How Deathmatch Island and The Silt Verses RPG play with endings.

The End is Nigh
Photo by Salvatore Tonnara / Unsplash

This month's RPG Blog Carnival theme is 'Endings,' hosted by Plastic Polyhedra, and I felt moved to contribute. A lot of circles praise and seek out the 'forever' game or campaign, the One Game that in the darkness bind them. I'm sure such rarified never-ending campaigns are deeply fulfilling, but I know they wouldn't suit me even if I had the option. I am enchanted by novelty and have deep gaming infidelity: I lust for new worlds, scenarios and game procedures. Obviously shorter campaigns suit my 'swinger lifestyle,' but there is more to say for them than that. Games can short-change you by running too long.

I have read two titles recently that got me thinking about additional advantages for both designers and players of working to a short, sharp shock of a campaign: Deathmatch Island and The Silt Verses RPG.

Deathmatch Island

Deathmatch Island is a game designed by Time Denee based on John Harper's Agon, not yet widely available awaiting Kickstarter fulfilment. The premise is a group of over one hundred amnesiacs competing across a range of challenges as they sail between a string of three islands, under the voyeuristic gaze of 'Production' and 'the Audience.'

The game is very upfront that each island should take 1-2 sessions of play, and the third island is when the game 'ends.' It does provide considerable support for repeat playthroughs, including a 'New Game+' that sets you up to subvert the premise and sue for greater narrative closure, but fundamentally the game is built to show its full hand in those 3-6 sessions.

This is great! It helps me to pitch the game to players by making the time commitment explicit. It helps players work through a character arc and ration use of powerful consumables without leaving all the fun goodies to go stale 'just in case' of an emergency that never comes. It helps the GM to have clear beats to hit each session, and judge the pace of reveals regarding the deeper mystery of the perverse game you're playing in world.

The Silt Verses RPG

I've mentioned The Silt Verses: A Game of Folk Horror & Monstrous Divinity before, but this work by Gabriel Robinson and Jason Cordova really has some intriguing elements warranting discussion.

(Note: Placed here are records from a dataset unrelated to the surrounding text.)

(** The removal step of [insertNewFreeRectangle], by positions. *)
Lemma MR_remove_lookup (new : list Rect) i L a b k :
  (i < L)%nat -> (L <= length new)%nat ->
  new !! pred L = Some a -> last (<[i := a]> new) = Some b ->
  let l2 := <[pred L := b]> (<[i := a]> new) in
  take (pred (length l2)) l2 !! k =
    if decide (k < pred (length new))%nat then
      if decide (k = pred L) then new !! pred (length new)
      else if decide (k = i) then new !! pred L
      else new !! k
    else None.
Proof.
  intros Hi HL Ha Hb l2. subst l2. rewrite !length_insert.
  destruct (decide (k < pred (length new))%nat); [|apply lookup_take_ge; lia].
  rewrite lookup_take_lt by done.
  rewrite last_lookup, length_insert in Hb.
  destruct (decide (k = pred L)) as [->|].
  - rewrite list_lookup_insert_eq by (rewrite length_insert; lia).
    rewrite list_lookup_insert_ne in Hb by lia. done.
  - rewrite list_lookup_insert_ne by done.
    destruct (decide (k = i)) as [->|].
    + rewrite list_lookup_insert_eq by lia. done.
    + by rewrite list_lookup_insert_ne.
Qed.

Lemma MR_remove_reindexed (new : list Rect) i L a b :
  (i < L)%nat -> (L <= length new)%nat ->
  new !! pred L = Some a -> last (<[i := a]> new) = Some b ->
  let l2 := <[pred L := b]> (<[i := a]> new) in
  reindexed (take (pred (length l2)) l2) new.
Proof.
  intros Hi HL Ha Hb l2.
  exists (fun k => if decide (k = pred L) then pred (length new)
                   else if decide (k = i) then pred L else k).
  split.
  - intros k x. subst l2. rewrite (MR_remove_lookup new i L a b k) by done.
    repeat case_decide; done.
  - intros k1 k2. subst l2. rewrite length_take, !length_insert.
    intros. repeat case_decide; lia.
Qed.

Lemma MR_insertNew_loop_spec (Sib : Rect -> Prop) N fuel i p :
  (MR.newLastSize p <= length (MR.newFreeRects p))%nat ->
  (i <= MR.newLastSize p)%nat -> (MR.newLastSize p <= fuel + i)%nat ->
  safe N -> Forall safe (MR.newFreeRects p) ->
  nocontain (MR.newFreeRects p) ->
  (forall k x, (k < i)%nat -> MR.newFreeRects p !! k = Some x ->
     ~ contains x N /\ ~ contains N x) ->
  (forall k x, (MR.newLastSize p <= k)%nat -> MR.newFreeRects p !! k = Some x -> Sib x) ->
  (forall x, Sib x -> ~ contains x N /\ ~ contains N x) ->
  exists p', MR.insertNew_loop fuel N i p = Some p' /\ MR_frame p p' /\
    nocontain (MR.newFreeRects p') /\
    (forall x, x ∈ MR.newFreeRects p' -> x ∈ MR.newFreeRects p \/ x = N) /\
    (MR.newLastSize p' <= length (MR.newFreeRects p'))%nat /\
    (forall k x, (MR.newLastSize p' <= k)%nat -> MR.newFreeRects p' !! k = Some x ->
       Sib x \/ x = N).
Proof.
  revert i p. induction fuel as [|fuel IH]; intros i p HL Hi Hf HN Hsafe Hnc Hchk Hsib HS.
  - cbn. rewrite bool_decide_eq_false_2 by lia.
    eexists. split; [done|]. split; [done|]. cbn. split; [|split; [|split]].
    + apply nocontain_snoc; [done|]. intros y Hy.
      apply list_elem_of_lookup in Hy as [k Hk].
      destruct (decide (k < i)%nat); [by eapply Hchk|].
      apply HS. eapply Hsib; [|done]. lia.
    + intros x Hx. apply elem_of_app in Hx as [?|Hx]; [by left|].
      apply list_elem_of_singleton in Hx. by right.
    + rewrite length_app. cbn. lia.
    + intros k x Hk Hx. apply lookup_snoc_Some in Hx as [[_ Hx]|[_ <-]]; [|by right].
      left. by eapply Hsib.
  - cbn. case_bool_decide as Hlt.
    2:{ eexists. split; [done|]. split; [done|]. cbn. split; [|split; [|split]].
        + apply nocontain_snoc; [done|]. intros y Hy.
          apply list_elem_of_lookup in Hy as [k Hk].
          destruct (decide (k < i)%nat); [by eapply Hchk|].
          apply HS. eapply Hsib; [|done]. lia.
        + intros x Hx. apply elem_of_app in Hx as [?|Hx]; [by left|].
          apply list_elem_of_singleton in Hx. by right.
        + rewrite length_app. cbn. lia.
        + intros k x Hk Hx. apply lookup_snoc_Some in Hx as [[_ Hx]|[_ <-]]; [|by right].
          left. by eapply Hsib. }
    destruct (lookup_lt_is_Some_2 (MR.newFreeRects p) i) as [cur Hcur]; [lia|].
    rewrite Hcur. cbn.
    assert (safe cur) as Hsc by (eapply Forall_lookup_1; eauto).
    destruct (ContainsRect cur N) eqn:E1.
    { eexists. split; [done|]. split; [done|]. split; [done|]. split; [by left|].
      split; [done|]. intros k x Hk Hx. left. by eapply Hsib. }
    apply ContainsRect_false in E1; [|done..].
    destruct (ContainsRect N cur) eqn:E2.
    + destruct (lookup_lt_is_Some_2 (MR.newFreeRects p) (pred (MR.newLastSize p)))
        as [a Ha]; [lia|].
      rewrite Ha. cbn.
      destruct (last (<[i:=a]> (MR.newFreeRects p))) as [b|] eqn:Hb.
      2:{ rewrite last_lookup, length_insert in Hb. apply lookup_ge_None_1 in Hb.
          rewrite length_insert in Hb. lia. }
      cbn.
      pose proof (fun k => MR_remove_lookup (MR.newFreeRects p) i _ a b k Hlt HL Ha Hb) as Hlk.
      pose proof (MR_remove_reindexed (MR.newFreeRects p) i _ a b Hlt HL Ha Hb) as Hre.
      cbv zeta in Hlk, Hre.
      set (new2 := take _ _) in *.
      assert (length new2 = pred (length (MR.newFreeRects p))) as Hlen.
      { subst new2. rewrite length_take, !length_insert. lia. }
      destruct (IH i (MR.set_new new2 (MR.set_newLastSize (pred (MR.newLastSize p)) p)))
        as (p' & Hp' & Hfr & Hnc' & Hel & HL' & Hsib'); cbn.
      * lia.
      * lia.
      * lia.
      * done.
      * by eapply reindexed_Forall.
      * by eapply nocontain_reindexed.
      * intros k x Hk. rewrite Hlk. repeat case_decide; try lia; try done.
        by eapply Hchk.
      * intros k x Hk. rewrite Hlk. repeat case_decide; try done.
        -- intros Hx. eapply Hsib; [|done]. lia.
        -- lia.
        -- intros Hx. eapply Hsib; [|done]. lia.
      * done.
      * exists p'. split; [done|]. split; [|split; [done|split; [|done]]].
        -- destruct Hfr as (?&?&?). by repeat split.
        -- intros x Hx. apply Hel in Hx as [Hx|Hx]; [|by right]. left.
           cbn in Hx. by eapply reindexed_elem_of.
    + apply ContainsRect_false in E2; [|done..].
      apply IH; try done; try lia.
      intros k x Hk Hx. destruct (decide (k = i)) as [->|].
      * rewrite Hcur in Hx. by simplify_eq.
      * eapply Hchk; [|done]. lia.
Qed.
Lemma length_of_list_eq l :
  length (JSSet.of_list l) = length l <-> NoDup l.
Proof.
  induction l as [|x l IH] using rev_ind.
  - split; [intros _; apply NoDup_nil_2|reflexivity].
  - rewrite of_list_snoc, length_app. unfold JSSet.add.
    pose proof (length_of_list_le l) as Hle.
    rewrite NoDup_app. simpl.
    destruct (JSSet.mem x (JSSet.of_list l)) eqn:E.
    + apply mem_true in E. rewrite elem_of_of_list in E. split; [lia|].
      intros (_ & Hdisj & _). exfalso.
      apply (Hdisj x E). now apply list_elem_of_singleton.
    + apply mem_false in E. rewrite elem_of_of_list in E.
      rewrite length_app. simpl. split.
      * intros Hlen. repeat split.
        -- apply IH. lia.
        -- intros y Hy Hyx. apply list_elem_of_singleton in Hyx. now subst.
        -- apply NoDup_singleton.
      * intros (Hnd & _ & _). apply IH in Hnd. lia.
Qed.

Lemma filter_filter_and (f g : string -> bool) l :
  List.filter f (List.filter g l) = List.filter (fun y => g y && f y) l.
Proof.
  induction l as [|x l IH]; simpl; [reflexivity|].
  destruct (g x); simpl; [destruct (f x)|]; now rewrite IH.
Qed.

Lemma fold_add_firstOccurrences l : forall s,
  fold_left (fun s x => JSSet.add x s) l s =
  s ++ List.filter (fun y => negb (JSSet.mem y s)) (firstOccurrences l).
Proof.
  induction l as [|x l IH]; intros s; simpl.
  - now rewrite app_nil_r.
  - rewrite IH. unfold JSSet.add. destruct (JSSet.mem x s) eqn:E; simpl.
    + f_equal. rewrite filter_filter_and. apply List.filter_ext.
      intros y. destruct (String.eqb_spec y x) as [->|Hne]; simpl.
      * now rewrite E.
      * reflexivity.
    + rewrite <- app_assoc. simpl. f_equal. f_equal.
      rewrite filter_filter_and. apply List.filter_ext.
      intros y. rewrite mem_app. unfold JSSet.mem at 2. simpl.
      rewrite orb_false_r, negb_orb. apply andb_comm.
Qed.

(** A [Set] built from a list holds its distinct elements in the order
    of their first occurrences. *)
Lemma of_list_firstOccurrences l : JSSet.of_list l = firstOccurrences l.
Proof.
  unfold JSSet.of_list. rewrite fold_add_firstOccurrences. simpl.
  induction (firstOccurrences l) as [|y t IH]; simpl; [reflexivity|].
  now rewrite IH.
Qed.

End JSSetFacts.

(** ** Facts about the index builder *)

Section BuilderFacts.

Implicit Types (raw : list RawRecord) (r : RawRecord) (k : string).

Lemma find_snoc {A : Type} (f : A -> bool) (l : list A) (a : A) :
  find f (l ++ [a]) =
  match find f l with
  | Some x => Some x
  | None => if f a then Some a else None
  end.
Proof.
  induction l as [|x l IH]; simpl; [reflexivity|].
  destruct (f x); [reflexivity|exact IH].
Qed.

For today, that's the games equivalent to Blades in the Dark's resistance roll: Write a Verse (of History or Prophecy). And unlike the resistance roll, the mechanic is given suitable gravitas to prevent it being overlooked by new players. After the consequence has been narrated from a moves' die roll, the player may elect to bump up the result to the next tier (mitigating the consequences), but must mark a Verse.

Each Verse of History prompts you to narrate a flashback filling in a piece of your personal backstory, and each Verse of Prophecy prompts you to narrate a flashback (or later contemporaneous scene) relating to your faith and worship of a particular god. Each track is finite, and the final Verse of Prophecy you will mark is "Say your Final Prayer."

At this point you flip your character sheet over, and the only thing on the obverse is the centred text of your Final Prayer, a calamitous and capital-F Final scene for this character. Reminiscent of the ultimate abilities in Heart: The City Beneath by Grant Howitt and Chris Taylor (and if I recall correctly, this served as inspiration) yet I found this take really hit home. When you read each Faith sheet (sort of one-half of your typical Powered by the Apocalypse playbook), you can't help but be excited to envisage how your going to reach that finale for your character, and how you're going to make sure its suitably impactful.

Starting at the End

A lot of games set am implicit player goal to keep their character alive for as long as possible, somewhat analogous to old arcade games where the skill is in stretching your pocket change for maximum playtime and core. Yet most media is built around narrative structures of a beginning, a middle, and an end. There is a meaning in endings, and a struggle to find it in the face of inevitable loss and passing, that is given short shrift when the only lens of play is staying alive.

What do you think about short, finite campaign structures? What other games contain proscribed character endings? Or do you feel we should always strive for the 'forever campaign'?